Figure: The natural greenhouse effect and its disturbance by human activities
The solar rays provide energy to the Earth. A part is directly or indirectly reflected towards space, while the majority is absorbed by the atmosphere or the surface of the globe. The relatively lenient temperature on the Earth's surface is due to the presence of GHG which returns most of the surface radiation to the ground. Source: Ipcc, 1st working group, 2013
Greenhouse gases (GHGs), present in small quantities in our atmosphere, form a "barrier" around the Earth, which retains the heat of the sun.

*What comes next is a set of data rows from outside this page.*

(* ===== verification/Exchange.v ===== *)
(** * A client and a server

    The two ends of a connection together: what [HttpConnection] sends is what the peer of
    [HttpServer] receives, and the other way round. The two streams are any of [SegmentStream];
    the network hands over what was written in one piece. *)

From S2P Require Import Prelude Endian CString StdOrdered Http HttpSpec HttpProps Http11Parser Http11Spec HttpParser HttpParserProps Servlet.
From S2P Require Import Address Uri Ragel ClientMachine HttpClientParser HttpResponseParser HttpClientSpec HttpClientProps HttpClientRead HttpResponseProps.
From S2P Require Import Buffer BufferFacts FdManager Socket Stream StreamProps Wire HttpSession HttpSessionProps HttpSessionWitness.
From S2P Require Import HttpConnection HttpConnectionProps HttpConnectionWitness.
Import HttpClientParser.

(** What was written between two states of a stream. *)
Definition transmitted {S : Type} `{SegmentStream S} (s s' : S) : list byte :=
  drop (length (written s)) (written s').

Lemma transmitted_app {S : Type} `{SegmentStream S} (s s' : S) l :
  written s' = written s ++ l → transmitted s s' = l.
Proof. intros E. unfold transmitted. by rewrite E, drop_app_length. Qed.

Section client.
Context {C : Type} `{SegmentStream C} `{Heap}.
Implicit Types (c : C) (r : HttpRequest.t) (a : HttpResponse.t).

Lemma sendRequest_ok r c :
  live c → Z.of_nat (length (HttpRequest.toString r)) < 2 ^ 31 →
  ∃ c', HttpConnection.sendRequest r c = (Ret (Z.of_nat (length (HttpRequest.toString r))), c')
    ∧ live c' ∧ written c' = written c ++ HttpRequest.toString r ∧ segments c' = segments c.
Proof.
  intros Hc Hn. unfold HttpConnection.sendRequest, Stream.writeFixSize. cbv zeta.
  set (l := HttpRequest.toString r) in *. set (n := Z.of_nat (length l)) in *.
  rewrite (swrap_small 64), (swrap_small 32) by (lia || (unfold fits_s; simpl; lia)).
  destruct (writeFixSize_all (Datatypes.S (Z.to_nat n)) l 0 n c) as (c' & E & H'); try lia; [done|].
  st_run exact E. exists c'. rewrite drop_0 in H'. done.
Qed.

Context (buff_size : Z) (lexical_cast : list byte → option Z).
Hypothesis Hbuff : 0 < buff_size < 2 ^ 31.

(** A response of [HttpServer] without a body arrives. *)
Lemma recvResponse_empty fuel a fresh c :
  live c → segments c = [HttpResponse.toString a] → wire_response a →
  map_sorted CaseInsensitiveLess (HttpResponse.m_headers a) →
  find_key (HttpResponse.m_headers a) (lit "content-length") = None →
  ¬ chunked_head (HttpResponse.toString a) → HttpResponse.m_body a = [] → fuel ≠ O →
  Z.of_nat (length fresh.2) = buff_size + 1 → Z.of_nat (length (HttpResponse.toString a)) <= buff_size →
  0 <= string_max_size →
  ∃ p c', HttpConnection.recvResponse buff_size lexical_cast fuel fresh c = (Ret (Some p), c')
    ∧ response_arrives a p.
Proof.
  intros Hc Hseg Hw Hs Hn Hch Hb Hf Hfresh Hlen Hmax.
  pose proof (dump_wire a Hw) as Hd. rewrite Hb, bool_decide_eq_true_2 in Hd by done.
  rewrite <- response_text_head in Hd. rewrite Hd in Hseg, Hch, Hlen.
  pose proof (wire_of_ok a Hw) as Hok. pose proof (wire_arrives a Hw Hs) as Harr.
  assert (¬ special (response_text (HttpResponseProps.wire_of a))) as Hsp.
  { destruct (execute_response (HttpResponseProps.wire_of a) [] [] fresh.1 Hok) as (p' & _ & _ & _ & Hfin & Hlast & _).
    - rewrite app_nil_r. lia.
    - apply Hfin, Hlast. unfold last_value, HttpResponseProps.wire_of. cbn [rs_headers]. rewrite app_assoc, last_snoc.
      cbn [h_value connection_header]. by destruct (HttpResponse.m_close a). }
  destruct (recvResponse_ok buff_size lexical_cast Hbuff fuel (HttpResponseProps.wire_of a) [] [] [] [] fresh c)
    as (c' & E & _); try done.
  - by rewrite app_nil_r.
  - destruct Harr as (_ & _ & _ & _ & Hk). unfold getAs, received_head. rewrite Hk. unfold arriving_field.
    change (same_name (lit "content-length") (lit "connection")) with false.
    change (same_name (lit "content-length") (lit "Set-Cookie")) with false. cbv iota. rewrite Hn.
    by destruct (last _).
  - by rewrite app_nil_r.
  - exists (HttpResponse.setBody [] (received_head (HttpResponseProps.wire_of a))), c'. split; [exact E|].
    pose proof (received_head_body (HttpResponseProps.wire_of a)) as Hrb. unfold received_head in *.
    destruct (response_of (HttpResponseProps.wire_of a) (HttpResponse.make 17 true)). cbn in Hrb. by subst.
Qed.

(** One with a body does not: the parser refuses the line that announces it. *)
Lemma recvResponse_body fuel a fresh c :
  live c → segments c = [HttpResponse.toString a] → wire_response a →
  HttpResponse.m_body a ≠ [] → fuel ≠ O →
  Z.of_nat (length fresh.2) = buff_size + 1 → Z.of_nat (length (HttpResponse.toString a)) <= buff_size →
  ∃ c', HttpConnection.recvResponse buff_size lexical_cast fuel fresh c = (Ret None, c').
Proof.
  intros Hc Hseg Hw Hb Hf Hfresh Hlen. destruct fuel as [|fuel]; [done|].
  set (x := HttpResponse.toString a) in *.
  assert (0 < Z.of_nat (length x)).
  { unfold x, HttpResponse.toString. rewrite length_app. change (length (lit "HTTP/")) with 5%nat. lia. }
  assert (x ≠ []) as Hx by (intros Ex; rewrite Ex in *; done).
  destruct (read_segment x [] buff_size c) as (c1 & E & Hc1 & _); [done..|lia|].
  destruct (dump_refused a (drop (Datatypes.S (length x)) fresh.2) fresh.1 Hw Hb)
    as (n & buffer & p & Ex & _ & _ & Herr); [fold x; lia|]. fold x in Ex.
  destruct (close_keeps c1) as (c2 & E2 & _).
  exists c2. unfold HttpConnection.recvResponse.
  assert (HttpConnection.recv_loop buff_size (Datatypes.S fuel) fresh.2 (HttpResponseParser.make fresh.1) 0 c
    = (Ret None, c2)) as El; [|by st_run exact El].
  cbn [HttpConnection.recv_loop]. rewrite Z.sub_0_r, u64_small by lia.
  st_run exact E. cbn [fst snd]. rewrite (proj2 (Z.leb_gt _ _)) by lia.
  st_run (apply lift_Ret, int_sum_ok; lia). rewrite Z.add_0_r.
  st_run (apply lift_Ret, store_terminated_ok; lia). rewrite u64_small, Nat2Z.id by lia.
  st_run (apply lift_Ret, Ex). cbv beta iota zeta. rewrite Herr. by st_run exact E2.
Qed.
End client.

Section exchange.
Context {C : Type} `{HC : SegmentStream C} {S : Type} `{HS : SegmentStream S} `{Heap}.
(** The configured sizes of the two processes, and [boost::lexical_cast<uint64_t>]. *)
Context (client_size server_size : Z) (lexical_cast : list byte → option Z).
Hypothesis Hclient : 0 < client_size < 2 ^ 31.
Hypothesis Hserver : 0 < server_size < 2 ^ 31.
Hypothesis Hcast : ∀ n, 0 <= n < 2 ^ 64 → lexical_cast (dec n) = Some n.
Context {Cb Ty : Type} (fnmatch : list byte → list byte → bool).
Context (callback : Cb → HttpRequest.t → HttpResponse.t → Z * HttpResponse.t).
Context (other : Ty → HttpRequest.t → HttpResponse.t → Z * HttpResponse.t).
Context (v : HttpServer.t (Cb:=Cb) (Ty:=Ty)).

Let answer (q : HttpRequest.t) : HttpResponse.t := HttpServer.respond fnmatch callback other v q.

(** An answer that can be sent and that says nothing of a body of its own accord. *)
Definition plain_answer (a : HttpResponse.t) : Prop :=
  wire_response a ∧ map_sorted CaseInsensitiveLess (HttpResponse.m_headers a)
  ∧ find_key (HttpResponse.m_headers a) (lit "content-length") = None
  ∧ ¬ chunked_head (HttpResponse.toString a)
  ∧ Z.of_nat (length (HttpResponse.toString a)) <= client_size.

(** C7. A request and its answer, from end to end: what a client sends, the server hands to its servlet
    with method, version, target, fields and body as they were sent, and what the servlet answers,
    the client receives with version, status, reason and every field, provided the answer has no
    body; an answer with a body is never received, since the framework's own client refuses the
    line by which its server announces the length. Both ends return. *)
Theorem exchange r (c c2 : C) (s : S) fuel fresh_c fresh_s :
  live c → live s → live c2 → servable r →
  Z.of_nat (length (HttpRequest.toString r)) <= server_size → server_size <= string_max_size →
  Z.of_nat (length fresh_c.2) = client_size + 1 → (∀ i, Z.of_nat (length (fresh_s i).2) = server_size) →
  (2 < fuel)%nat → (∀ q, received_as r q → plain_answer (answer q)) →
  ∃ n c1, HttpConnection.sendRequest r c = (Ret n, c1) ∧ 0 < n
    ∧ (segments s = [transmitted c c1] →
       ∃ q s', HttpServer.handleClient fnmatch callback other server_size lexical_cast v fresh_s fuel s = (Ret tt, s')
         ∧ received_as r q
         ∧ (segments c2 = [transmitted s s'] →
            ∃ p c3, HttpConnection.recvResponse client_size lexical_cast fuel fresh_c c2 = (Ret p, c3)
              ∧ match p with
                | Some p => HttpResponse.m_body (answer q) = [] ∧ response_arrives (answer q) p
                | None => HttpResponse.m_body (answer q) ≠ []
                end)).
Proof.
  intros Hc Hs Hc2 Hr Hlen Hmax Hfc Hfs Hfuel Hans.
  destruct (sendRequest_ok r c Hc) as (c1 & E1 & _ & Hw1 & _); [lia|].
  exists (Z.of_nat (length (HttpRequest.toString r))), c1. split; [exact E1|].
  pose proof (toString_wire r (proj1 Hr)) as Et. fold (header_of r) in Et. split.
  { pose proof (request_text_length r Et). rewrite Et, length_app. lia. }
  rewrite (transmitted_app c c1 _ Hw1). intros Hseg.
  destruct (handle_loop_ok server_size lexical_cast Hserver Hcast fnmatch callback other v [r] fresh_s fuel s)
    as (qs & s1 & E2 & Hqs & Hw2 & _); try done.
  { by apply Forall_singleton. }
  { by apply Forall_singleton. }
  { intros r' q ->%list_elem_of_singleton Hq. destruct (Hans q Hq) as (_ & _ & _ & _ & Hl). unfold answer in Hl. lia. }
  assert (served (HttpServer.m_isKeepAlive v) [r] = [r]) as Esv by (cbn; by destruct (_ && _)).
  rewrite Esv in Hqs. apply Forall2_cons_inv_l in Hqs as (q & qs' & Hq & ->%Forall2_nil_inv_l & ->).
  destruct (close_keeps s1) as (s' & E3 & _ & Hw3).
  exists q, s'. split; [unfold HttpServer.handleClient; by st_run exact E2|]. split; [exact Hq|].
  rewrite (transmitted_app s s' (HttpResponse.toString (answer q))); [|by rewrite Hw3, Hw2; cbn; rewrite app_nil_r].
  intros Hseg2. destruct (Hans q Hq) as (Hw & Hsort & Hnone & Hch & Hl).
  destruct (decide (HttpResponse.m_body (answer q) = [])) as [Hb|Hb].
  - destruct (recvResponse_empty client_size lexical_cast Hclient fuel (answer q) fresh_c c2)
      as (p & c3 & E & Harr); try done; try lia. by exists (Some p), c3.
  - destruct (recvResponse_body client_size lexical_cast Hclient fuel (answer q) fresh_c c2)
      as (c3 & E); try done; try lia. by exists None, c3.
Qed.
End exchange.

(** ** Two requests to a server with one servlet

    The path of the first has a servlet that answers without a body; the other is not found, which
    is told with a body. *)
#[local] Existing Instance client_heap.

Definition quiet (f : unit) (q : HttpRequest.t) (p : HttpResponse.t) : Z * HttpResponse.t :=
  (0, HttpResponse.setHeader (lit "Server") (lit "quiet") (HttpResponse.setStatus 204 p)).
Definition no_class (T : Empty_set) (q : HttpRequest.t) (p : HttpResponse.t) : Z * HttpResponse.t := (0, p).
Definition quiet_server : HttpServer.t (Cb:=unit) (Ty:=Empty_set) :=
  HttpServer.setServletDispatch
    (ServletDispatch.addServlet_cb (HttpRequest.m_path sample_request) tt ServletDispatch.make) (HttpServer.make true).
Definition lost_request : HttpRequest.t := HttpRequest.setPath (lit "/lost") sample_request.

Definition serve (r : HttpRequest.t) : SocketStream.t * wire :=
  (HttpServer.handleClient (fun _ _ => false) quiet no_class 4096 numbers quiet_server fresh_memory 5
    (stream_of [HttpRequest.toString r] 100)).2.
Definition answered (r : HttpRequest.t) : SocketStream.t * wire := stream_of [sent (serve r).2] 70.

Lemma quiet_answer r q :
  r = sample_request ∨ r = lost_request → received_as r q →
  plain_answer 4096 (HttpServer.respond (fun _ _ => false) quiet no_class quiet_server q).
Proof.
  intros Hr (_ & Hv & Hp & _ & _ & _ & Hc & _).
  unfold HttpServer.respond, ServletDispatch.handle, ServletDispatch.getMatchedServlet. rewrite Hv, Hp, Hc.
  assert (∀ a, wire_response a → map_sorted CaseInsensitiveLess (HttpResponse.m_headers a) →
    find_key (HttpResponse.m_headers a) (lit "content-length") = None →
    flagged_final 1 (flagged_after httpclient_parser_start (HttpResponse.toString a)) = false →
    Z.of_nat (length (HttpResponse.toString a)) <= 4096 → plain_answer 4096 a) as Hok.
  { intros a H1 H2 H3 H4 H5. split; [done|]. split; [done|]. split; [done|]. split; [by apply not_chunked|done]. }
  destruct Hr as [-> | ->]; apply Hok; try (by vm_compute).
  - split; [by right|]. split; [done|]. split; [done|]. by vm_compute.
  - apply map_assign_sorted; [apply _|constructor].
  - split; [by right|]. split; [done|]. split; [done|]. by vm_compute.
  - apply map_assign_sorted; [apply _|]. apply map_assign_sorted; [apply _|constructor].
Qed.

Lemma quiet_servable r : r = sample_request ∨ r = lost_request → servable r.
Proof.
  assert (servable sample_request) as H by (apply (proj1 (Forall_forall servable asks) asks_servable); right; left).
  intros [-> | ->]; [done|]. destruct H as ((H1 & H2 & H3 & _ & H4) & Hr). split; [|done].
  split; [done|]. split; [done|]. split; [done|]. by split.
Qed.

Lemma exchange_witness :
  ∃ p c3 c4,
    HttpConnection.recvResponse 4096 numbers 5 (blank_client, replicate (Z.to_nat 4097) x2a) (answered sample_request)
      = (Ret (Some p), c3) ∧ HttpResponse.m_status p = 204
    ∧ find_key (HttpResponse.m_headers p) (lit "server") = Some (lit "quiet")
    ∧ HttpConnection.recvResponse 4096 numbers 5 (blank_client, replicate (Z.to_nat 4097) x2a) (answered lost_request)
      = (Ret None, c4).
Proof.
  assert (∀ r, r = sample_request ∨ r = lost_request → ∃ q p c3, received_as r q
    ∧ HttpConnection.recvResponse 4096 numbers 5 (blank_client, replicate (Z.to_nat 4097) x2a) (answered r) = (Ret p, c3)
    ∧ let a := HttpServer.respond (fun _ _ => false) quiet no_class quiet_server q in
      match p with
      | Some p => HttpResponse.m_body a = [] ∧ response_arrives a p
      | None => HttpResponse.m_body a ≠ []
      end) as H.
  { intros r Hr.
    destruct (exchange 4096 4096 numbers ltac:(lia) ltac:(lia) numbers_ok (fun _ _ => false) quiet no_class quiet_server
      r (stream_of [] 50) (answered r) (stream_of [HttpRequest.toString r] 100) 5
      (blank_client, replicate (Z.to_nat 4097) x2a) fresh_memory) as (n & c1 & E1 & _ & Hx).
    - by split.
    - by split.
    - by split.
    - by apply quiet_servable.
    - destruct Hr as [-> | ->]; by vm_compute.
    - by vm_compute.
    - by vm_compute.
    - intros i. by vm_compute.
    - lia.
    - intros q. by apply quiet_answer.
    - destruct Hx as (q & s' & E2 & Hq & Hy).
      { assert (c1 = (HttpConnection.sendRequest r (stream_of [] 50)).2) as -> by (by rewrite E1).
        destruct Hr as [-> | ->]; by vm_compute. }
      destruct Hy as (p & c3 & E3 & Hp).
      { assert (s' = serve r) as -> by (unfold serve; by rewrite E2). by destruct Hr as [-> | ->]. }
      by exists q, p, c3. }
  destruct (H sample_request) as (q & p & c3 & (_ & Hv & Hpa & _ & _ & _ & Hc & _) & E & Hp); [by left|].
  destruct (H lost_request) as (q' & p' & c4 & (_ & Hv' & Hpa' & _ & _ & _ & Hc' & _) & E' & Hp'); [by right|].
  unfold HttpServer.respond, ServletDispatch.handle, ServletDispatch.getMatchedServlet in Hp, Hp'.
  rewrite Hv, Hpa, Hc in Hp. rewrite Hv', Hpa', Hc' in Hp'.
  destruct p as [p|]; [|by destruct Hp]. destruct p' as [p'|]; [by destruct Hp'|].
  exists p, c3, c4. split; [exact E|]. destruct Hp as (_ & _ & Hs & _ & _ & Hk).
  split; [by rewrite Hs|]. split; [|exact E']. rewrite Hk. by vm_compute.
Defined.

The natural greenhouse effect thus allows our planet to have an average temperature of + 15 ° C on its surface. Without this greenhouse effect, it would be -18 ° C on Earth, and all life would be impossible. This natural phenomenon is based on a fragile balance due to the complex interactions between the different elements of the climate system. Small variations in the concentration of GHGs can cause large changes in the global average temperature.

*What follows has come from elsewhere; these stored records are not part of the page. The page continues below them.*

(** The guard [!fd_ctx->events & event] does not do what it is there for: for an event that
    is not registered, while the other event of the descriptor is, both removers go on. When
    the kernel accepts, [delEvent] answers true and takes one off [m_pendingEventCount] although
    nothing was removed, so the count no longer is the number of waiters; [cancelEvent] fails
    the assertion of [triggerEvent]. *)
Theorem remove_unregistered_event s fd e k' :
  inv pipe s → in_range pipe s fd → is_event e →
  let c := context_of s fd in
  events c = other e →
  epoll_ctl (epfd s) EPOLL_CTL_MOD fd (Z.lor EPOLLET (other e)) = (true, k') →
  (∃ s', delEvent fd e s = (Ret true, s')
     ∧ m_fdContexts s' = m_fdContexts s ∧ scheduled s' = scheduled s
     ∧ m_pendingEventCount s' = m_pendingEventCount s - 1)
  ∧ (cancelEvent fd e s).1 = Abort.
Proof.
  intros Hinv Hr He c Hev Hctl.
  assert (has (events c) e = false) as Hh by (rewrite Hev; by destruct He as [-> | ->]).
  split; [|by apply (cancelEvent_aborts s fd e k')].
  pose proof (pending_bounds pipe s Hinv). pose proof (count_le_total pipe s fd Hinv Hr) as Hle.
  fold c in Hle. assert (count c = 1) as Hcnt by (unfold count; rewrite Hev; by destruct He as [-> | ->]).
  destruct (remove_unregistered s fd e Hinv Hr He Hh) as [[E|(k1 & E & _)] _].
  - exfalso. assert (∃ s', delEvent fd e s = (Ret true, s')) as [s' E'].
    { eexists. unfold delEvent. st_run reflexivity. rewrite (fits_in_range pipe) by done. cbn [negb].
      st_run (by apply context_at_ok; apply Hr). fold c.
      assert (not_events_and c e = false) as -> by (unfold not_events_and; rewrite Hev; by destruct He as [-> | ->]).
      assert (Z.ldiff (events c) e = other e) as -> by (rewrite Hev; by destruct He as [-> | ->]).
      assert ((other e =? 0) = false) as Ho by by destruct He as [-> | ->]. cbv zeta. rewrite Ho.
      st_run (unfold ctl; rewrite Hctl; reflexivity). cbn [negb]. do 2 st_run reflexivity.
      st_run (by rewrite getContext_ok). by st_run reflexivity. }
    rewrite E in E'. discriminate.
  - eexists. split; [exact E|]. cbn. rewrite uwrap_small by (unfold fits_u; lia). done.
Qed.

Lemma waiting_mask_all c : context_ok c → waiting_mask (events c) c = context_waiters c.
Proof.
  intros (_ & Hr & Hw). unfold waiting_mask, context_waiters, event_ok, waiting in *.
  destruct (has (events c) READ), (has (events c) WRITE); rewrite ?Hr, ?Hw; done.
Qed.

(** What [idle] does with one reported descriptor. When nothing of what was reported is
    registered, or the kernel refuses, nothing. Otherwise, provided all that was reported (an
    error or hang-up counting as everything registered) is still registered, exactly these
    events are taken out, each waiter is scheduled once, the reader before the writer. When a
    reported event has been removed meanwhile while another is registered, an assertion of
    [triggerEvent] fails. *)
Theorem idle_wakes_reported s fd ev :
  inv pipe s → in_range pipe s fd →
  let c := context_of s fd in
  let real := real_events (events c) ev in
  let '(r, s') := idle_event fd ev s in
  (s' = s ∧ r = Ret tt)
  ∨ Z.land (events c) real ≠ 0
    ∧ if Z.land (events c) real =? real
      then r = Ret tt ∧ inv pipe s' ∧ scheduled s' = scheduled s ++ waiting_mask real c
        ∧ events (context_of s' fd) = Z.ldiff (events c) real
        ∧ waiters s ≡ₚ waiting_mask real c ++ waiters s'
      else r = Abort.
Proof.
  intros Hinv Hr c real. destruct (idle_event fd ev s) as [r s'] eqn:E.
  destruct (decide (Z.land (events c) real = 0 ∨ Z.land (events c) real = real)) as [Hok|Hbad].
  - destruct (idle_event_ok pipe s fd ev Hinv Hr Hok) as [Hi|(k' & Hi & Hsub & Hinv')];
      fold c real in Hi; rewrite E in Hi; simplify_eq; [by left|].
    destruct (decide (Z.land (events c) real = 0)) as [Hz|Hnz].
    { rewrite (idle_event_unfold pipe) in E by done. fold c real in E. rewrite Hz in E.
      change ((Ret tt, s) = (Ret tt, fired_state s fd real k')) in E. left. split; congruence. }
    right. split; [done|]. destruct Hok as [|Hok]; [done|]. rewrite Hok, Z.eqb_refl.
    rewrite (idle_event_unfold pipe) in Hinv' by done. fold c real in Hinv', Hsub.
    split_and!; [done| |done| |by apply waiters_mask].
    + rewrite (idle_event_unfold pipe) in E by done. fold c real in E. by rewrite E in Hinv'.
    + unfold fired_state. rewrite (context_of_with pipe) by done. fold c.
      apply disarm_mask_ok; [by eapply inv_context|done].
  - assert (idle_event fd ev s = (Ret tt, s) ∨ (idle_event fd ev s).1 = Abort) as Hs
      by (apply idle_stale; fold c real; tauto).
    rewrite E in Hs. destruct Hs as [Hs|Hs]; simplify_eq/=; [by left|].
    right. split; [tauto|]. destruct (_ =? _) eqn:Eq; [|done]. apply Z.eqb_eq in Eq. tauto.
Qed.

Increasing the atmospheric concentration of GHGs from anthropogenic (human) emissions increases the return of energy to the ground, causing an imbalance in the system and causing the Earth's temperature to rise. The change with respect to a reference year of the radiation induced by an element is called radiative forcing. A positive radiative forcing indicates a positive contribution to global warming. The overall radiative forcing of anthropogenic origin amounted to + 2.55 (± 1.1) W / m² in 2013 compared to 1750 (pre-industrial period).
Greenhouse gases (GHG)
Excluding water vapor, GHGs occupy less than 0.1% of the atmospheric volume. Water vapor, which fluctuates between 0.4% and 4%, is the main greenhouse gas. Human activities have very little impact on fluctuations in its concentration, but have a strong impact on the concentrations of other GHGs.
The global warming potential (GWP) is the ratio between the energy returned to the ground in 100 years by 1 kg of gas and that which 1 kg of CO2 would return. It depends on the concentrations and the lifetimes of the gases. For example, 1 kg of CH4 will warm the atmosphere as much as 28 to 30 kg of CO2 in the century following their emission. If CO2 is the gas that has the smallest global warming potential, it is the one that has contributed the most to global warming since 1750, due to the large quantities emitted.